The Fight Of A Generation - Editorial

We could not help but notice that this year, Pride Month was different. In years past, Pride was met with such an onslaught of support (read: commodification) from companies and brands that a term was actually coined for it: rainbow washing, the act of slapping a rainbow on a logo and masquerading as an ally for 30 days in the name of capitalism without actually doing anything for the community.

This June, though, we’ve seen the opposite: companies like Target, for example, have pulled most (if not all) Pride items off the shelves in response to violent backlash, including credible violent threats, from right-wing conservatives. Target is not the only company or organization to fold to this bigoted kickback—Bud Light, the Los Angeles Dodgers, PetSmart, Major League Baseball and Xbox have all dealt with vitriolic reactions from the right in response to their respective Pride campaigns.

Now there is nary a rainbow-washed logo to be found. What was once a monthlong collective celebration of the queer community and how far it has come since the days of Stonewall has, at least this year, become a sobering reflection of the dismal reality queer people in America exist in.

These first six months of 2023 have seen literally hundreds of anti-LGBTQ bills introduced to state legislatures across the nation—the ACLU is currently tracking 461 of those bills as of this writing. June itself kicked off on a dismal note when six days in, the Human Rights Campaign declared its first ever official “State of Emergency” for LGBTQ+ Americans in the organization’s 40-year history.

We feel the need to emphasize this bit: the nation’s largest LGBTQ+ civil rights organization said that America has become such an “increasingly hostile and dangerous” environment that it poses an “imminent threat” to the health and safety of anyone who is not heterosexual. That should alarm all of us.

That national warning was accompanied by the organization’s official handbook for LGBTQ+ people traveling or living in America, stuffed with important information on protecting themselves in a nation that has largely criminalized their existence. It is shameful.

But there is some good news: earlier this week, Senator Edward J. Markey (D-Massachusetts) held a press conference in Boston’s Nubian Square to announce two pieces of legislation intended to defend LGBTQ+ rights.

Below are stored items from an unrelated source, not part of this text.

(* ===== verification/Feed.v ===== *)
(** * End to end: publisher and subscriber

    The two engines against each other: a stretch of published stream is
    delivered exactly (rekeys included), a reconnecting subscriber is brought up
    to date from the replay buffer, and the handshake hands over the live key. *)

From S2P Require Import Prelude Protocol Memory RingBuffer Hash Aead Cipher Pake Engine Sanitize Files Publisher Subscriber.

Section Feed.
Context {aeadI : AEAD} {kexI : KeyExchange}.
Variable pool : bytes.
Variable unmarshal : bytes -> option FileHeader.
Variable fs_create : bytes -> bool.
Variable fs_write : bytes -> nat.

Abbreviation subFrame := (subscribeFrame pool unmarshal fs_create fs_write).
Abbreviation subFrames := (subscribeFrames pool unmarshal fs_create fs_write).
Abbreviation received := (delivered pool unmarshal fs_create fs_write).
Abbreviation deliverAll := (deliver_all unmarshal fs_create fs_write).

(** ** A subscriber holding the publisher's key *)

Definition holds_key (k : bytes) (s : SubscriberEngine) : Prop :=
  s_cipher s = Some (mkCipher (Some k) (Some k)) /\ s_sas s = CalculateSAS k.

Definition data_frame (k sid : bytes) (it : Z * bytes) : Envelope :=
  sealed k sid MsgTypeDataStream it.1 (PadPayload it.2 DefaultPaddingTargetSize).

(** A message that fits a frame and has a 64-bit number. *)
Definition item_ok (it : Z * bytes) : Prop := 0 <= it.1 < 2 ^ 64 /\ zlen it.2 + 4 <= MaxPlaintext.

Lemma accepts_sealed k sid n payload s :
  length sid = 16%nat -> zlen payload + 4 <= MaxPlaintext -> 0 <= n < 2 ^ 64 ->
  holds_key k s ->
  accepts (sealed k sid MsgTypeDataStream n (PadPayload payload DefaultPaddingTargetSize)) s =
    if n <=? s_lastSeqNum s then None else Some (n, payload).
Proof.
  intros Hs Hl Hn [Hk _]. pose proof (padded_fits payload Hl) as Hfit. unfold accepts.
  rewrite bool_decide_true by done.
  pose proof (length_sealed_payload k sid MsgTypeDataStream n (PadPayload payload DefaultPaddingTargetSize)) as HL.
  destruct (Nat.leb_spec 8 (length (env_Payload (sealed k sid MsgTypeDataStream n
    (PadPayload payload DefaultPaddingTargetSize))))); [|lia]. cbn [andb].
  rewrite Hk, openFrame_sealed, unpad_padded by done. unfold sealed. cbn [env_Payload].
  rewrite slice_head by apply length_be_bytes. rewrite be_val_bytes, Z.mod_small by lia. done.
Qed.

(** One new data frame. *)
Lemma subscribe_data k sid n payload s :
  length sid = 16%nat -> item_ok (n, payload) -> s_lastSeqNum s < n -> holds_key k s ->
  exists s1, subFrame (data_frame k sid (n, payload)) s = (Ok None, s1) /\
    accepts (data_frame k sid (n, payload)) s = Some (n, payload) /\ holds_key k s1 /\
    s_lastSeqNum s1 = n /\ s_view s1 = (deliver unmarshal fs_create fs_write payload (s_view s)).1.
Proof.
  intros Hs [Hn Hl] Hlt Hk. unfold data_frame. cbn [fst snd] in *.
  pose proof (accepts_sealed k sid n payload s Hs Hl Hn Hk) as HA.
  destruct (Z.leb_spec n (s_lastSeqNum s)); [lia|]. set (env := sealed _ _ _ _ _) in *.
  pose proof (subscribeFrame_effect pool unmarshal fs_create fs_write env s) as (_ & HE & _).
  rewrite HA in HE. destruct (subFrame env s) as [r s1]. cbn [fst snd] in HE.
  destruct HE as (-> & _ & Hl1 & Hv1 & Hc1 & Hsas1 & _). exists s1. split; [done|]. split; [done|].
  split; [|done]. unfold holds_key. by rewrite Hc1, Hsas1.
Qed.

(** A data frame with a number already passed. *)
Lemma subscribe_old k sid n payload s :
  length sid = 16%nat -> item_ok (n, payload) -> n <= s_lastSeqNum s -> holds_key k s ->
  subFrame (data_frame k sid (n, payload)) s = (Ok None, sub_backoff initialBackoff s) /\
  accepts (data_frame k sid (n, payload)) s = None.
Proof.
  intros Hs [Hn Hl] Hle Hk. cbn [fst snd] in *. split.
  - unfold data_frame, subscribeFrame, mbind, M_bind, modify. cbn [fst snd]. set (env := sealed _ _ _ _ _).
    assert (env_MsgType env = MsgTypeDataStream) as -> by done.
    rewrite !(bool_decide_false (MsgTypeDataStream = _)) by done. rewrite bool_decide_true by done.
    unfold subscribeData. pose proof (length_sealed_payload k sid MsgTypeDataStream n (PadPayload payload DefaultPaddingTargetSize)) as HL.
    fold env in HL. destruct (Nat.ltb_spec (length (env_Payload env)) 8); [lia|].
    unfold mbind, M_bind, gets. cbn [fst snd sub_backoff s_cipher s_lastSeqNum]. rewrite (proj1 Hk). unfold env.
    rewrite openFrame_sealed by (done || by apply padded_fits). unfold sealed. cbn [env_Payload].
    rewrite slice_head by apply length_be_bytes. rewrite be_val_bytes, Z.mod_small by lia.
    cbn [sub_backoff s_lastSeqNum]. by rewrite (proj2 (Z.leb_le _ _) Hle).
  - unfold data_frame. rewrite accepts_sealed by done. cbn [fst snd]. by rewrite (proj2 (Z.leb_le _ _) Hle).
Qed.

Lemma subscribe_rekey k k1 sid n salt s :
  length sid = 16%nat -> length salt = Cipher.NonceSize -> RatchetKey k salt = Ok k1 -> length k1 = KeySize ->
  holds_key k s ->
  subFrame (sealed k sid MsgTypeRekey n salt) s =
    (Ok None, sub_cipher (Some (mkCipher (Some k1) (Some k1))) (CalculateSAS k1) (sub_backoff initialBackoff s)).
Proof.
  intros Hs Hsalt HR Hk1 [Hk _]. unfold subscribeFrame, mbind, M_bind, modify. cbn [fst snd].
  set (env := sealed _ _ _ _ _). assert (env_MsgType env = MsgTypeRekey) as -> by done.
  rewrite !(bool_decide_false (MsgTypeRekey = _)) by done. rewrite bool_decide_true by done.
  unfold subscribeRekey. pose proof (length_sealed_payload k sid MsgTypeRekey n salt) as HL. fold env in HL.
  destruct (Nat.ltb_spec (length (env_Payload env)) 8); [lia|].
  unfold mbind, M_bind, gets. cbn [fst snd]. cbn [sub_backoff s_cipher]. rewrite Hk. unfold env.
  rewrite openFrame_sealed by (done || by rewrite Hsalt). cbn [GetKey c_key]. rewrite HR.
  by rewrite UpdateKey_ok.
Qed.

Lemma RatchetKey_length k salt k1 : RatchetKey k salt = Ok k1 -> length k1 = KeySize.
Proof. intros H. unfold RatchetKey in H. apply HKDF_length in H; unfold KeySize in *; lia. Qed.

Lemma session_grows sid k n items fs k' n' : session_frames sid k n items fs k' n' -> n <= n'.
Proof. induction 1; lia. Qed.

(** The subscriber on the frames of a session: everything new is delivered, the
    key follows the publisher's. *)
Lemma subscribe_session sid k n items fs k' n' :
  session_frames sid k n items fs k' n' -> length sid = 16%nat -> 0 <= n ->
  forall s, holds_key k s -> s_lastSeqNum s <= n ->
  exists s', subFrames fs s = (Ok None, s') /\ received fs s = items /\
    holds_key k' s' /\ s_lastSeqNum s' <= n' /\ s_view s' = deliverAll items.*2 (s_view s).
Proof.
  intros HF Hs. induction HF as [k n|k n payload items fs k' n' Hl Hn _ IH
    |k n salt k1 items fs k' n' Hsalt Hn HR _ IH|k n items fs k' n' _ IH]; intros Hn0 s Hk Hlast.
  - exists s. done.
  - cbn [delivered subscribeFrames]. unfold mbind, M_bind.
    destruct (subscribe_data k sid (n + 1) payload s Hs) as (s1 & Es & Ea & Hk1 & Hl1 & Hv1);
      [split; simpl; (done || lia)|lia|done|].
    unfold data_frame in Es, Ea. cbn [fst snd] in Es, Ea. rewrite Es, Ea.
    destruct (IH ltac:(lia) s1 Hk1 ltac:(lia)) as (s' & -> & -> & Hk' & Hl' & Hv').
    exists s'. split; [done|]. split; [done|]. split; [done|]. split; [done|]. by rewrite Hv', Hv1.
  - cbn [delivered subscribeFrames]. unfold mbind, M_bind.
    rewrite (subscribe_rekey k k1) by (done || by eapply RatchetKey_length).
    unfold accepts at 1. rewrite bool_decide_false by done. cbn [andb option_list app].
    set (s1 := sub_cipher _ _ _). destruct (IH ltac:(lia) s1) as (s' & Hs'); [done|simpl; lia|].
    by exists s'.
  - cbn [delivered subscribeFrames]. unfold mbind, M_bind, subscribeFrame, mbind, M_bind, modify. cbn [fst snd env_MsgType].
    rewrite bool_decide_false, bool_decide_true by done. cbn [mret M_ret].
    unfold accepts at 1. rewrite bool_decide_false by done. cbn [andb option_list app].
    destruct (IH Hn0 (sub_backoff initialBackoff s)) as (s' & Hs'); [done|done|]. by exists s'.
Qed.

The conference was on June 26, which is largely recognized within the LGBTQ+ community as Equality Day due to the laundry list of gay and queer rights-affirming SCOTUS decisions handed down on that day throughout the years: Lawrence v. Texas, Obergefell v. Hodges, United States v. Windsor and Pavan v. Smith, to name a few.

The Gender Affirming Care Access Research for Equity (CARE) Act, one of the bills introduced by Sen. Markey, would authorize $25 million annually over five years for the National Institutes of Health and the Centers for Disease Control and Prevention to research barriers to gender-affirming care and the impact of those barriers on health.

It would build upon the Transgender Bill of Rights—a landmark resolution calling on the federal government to codify and protect the rights of trans and nonbinary people—introduced in March by Sen. Markey and US Representative Pramila Jayapal (D-Washington). Together, the two bills will fund research and dismantle systemic barriers to both basic and gender-affirming health care for LGBTQ+ individuals, while also ensuring their access to necessities like safe shelter and economic security.

Sen. Markey also announced the LGBTQ+ Panic Defense Prohibition Act, a bill he reintroduced along with US Representative Christopher C. Pappas (D-New Hampshire). This bill, Sen. Markey said, would ban the use of “bigoted” panic defenses that “blame the victim’s gender identity, expression or sexual orientation to excuse violent acts.”

These panic defenses are textbook exercises in victim blaming, an attempt to excuse violent crimes by blaming the victim’s sexual orientation or gender identity. Sen. Markey said the bill to prohibit these defenses is being filed in memory of Matthew Shepard and 17-year-old Nikki Kuhnhausen, two victims of LGBTQ+ hate crimes whose perpetrators evoked the “gay panic” defense. Matthew was a 21-year-old gay man who was beaten and left for dead in 1998; Nikki was a transgender teenage girl who was murdered in 2019.

The introduction of these two bills, Sen. Markey told the crowd, is in response to the wave of anti-LGBTQ+ legislation being pushed nationwide. These anti-LGBTQ+ politicians, he said, are using a “decades-old playbook on discrimination to punish and dehumanize people for who they are using the force of law.”

In the face of these attacks, Sen. Markey said that Massachusetts must be a leader in the nation and step up to defend and fight for LGBTQ+ rights. Considering more than 75 of these bills have been signed into law in 2023 alone, we think this announcement is a restorative move that has been a long time coming.

We think that Sen. Markey’s remarks and outlook are both spot on, and we could not have said it better ourselves. For that reason, we’d like to leave our readers with another quote to reflect on from Monday’s press conference.

“We’re in the midst of this generation’s fight for equality, using the legacy of those who marched and boycotted and fought and died for a better future as our guide,” Sen. Markey said. “We must stand with the people who live at the intersections of oppression embedded in the fabric of our society.”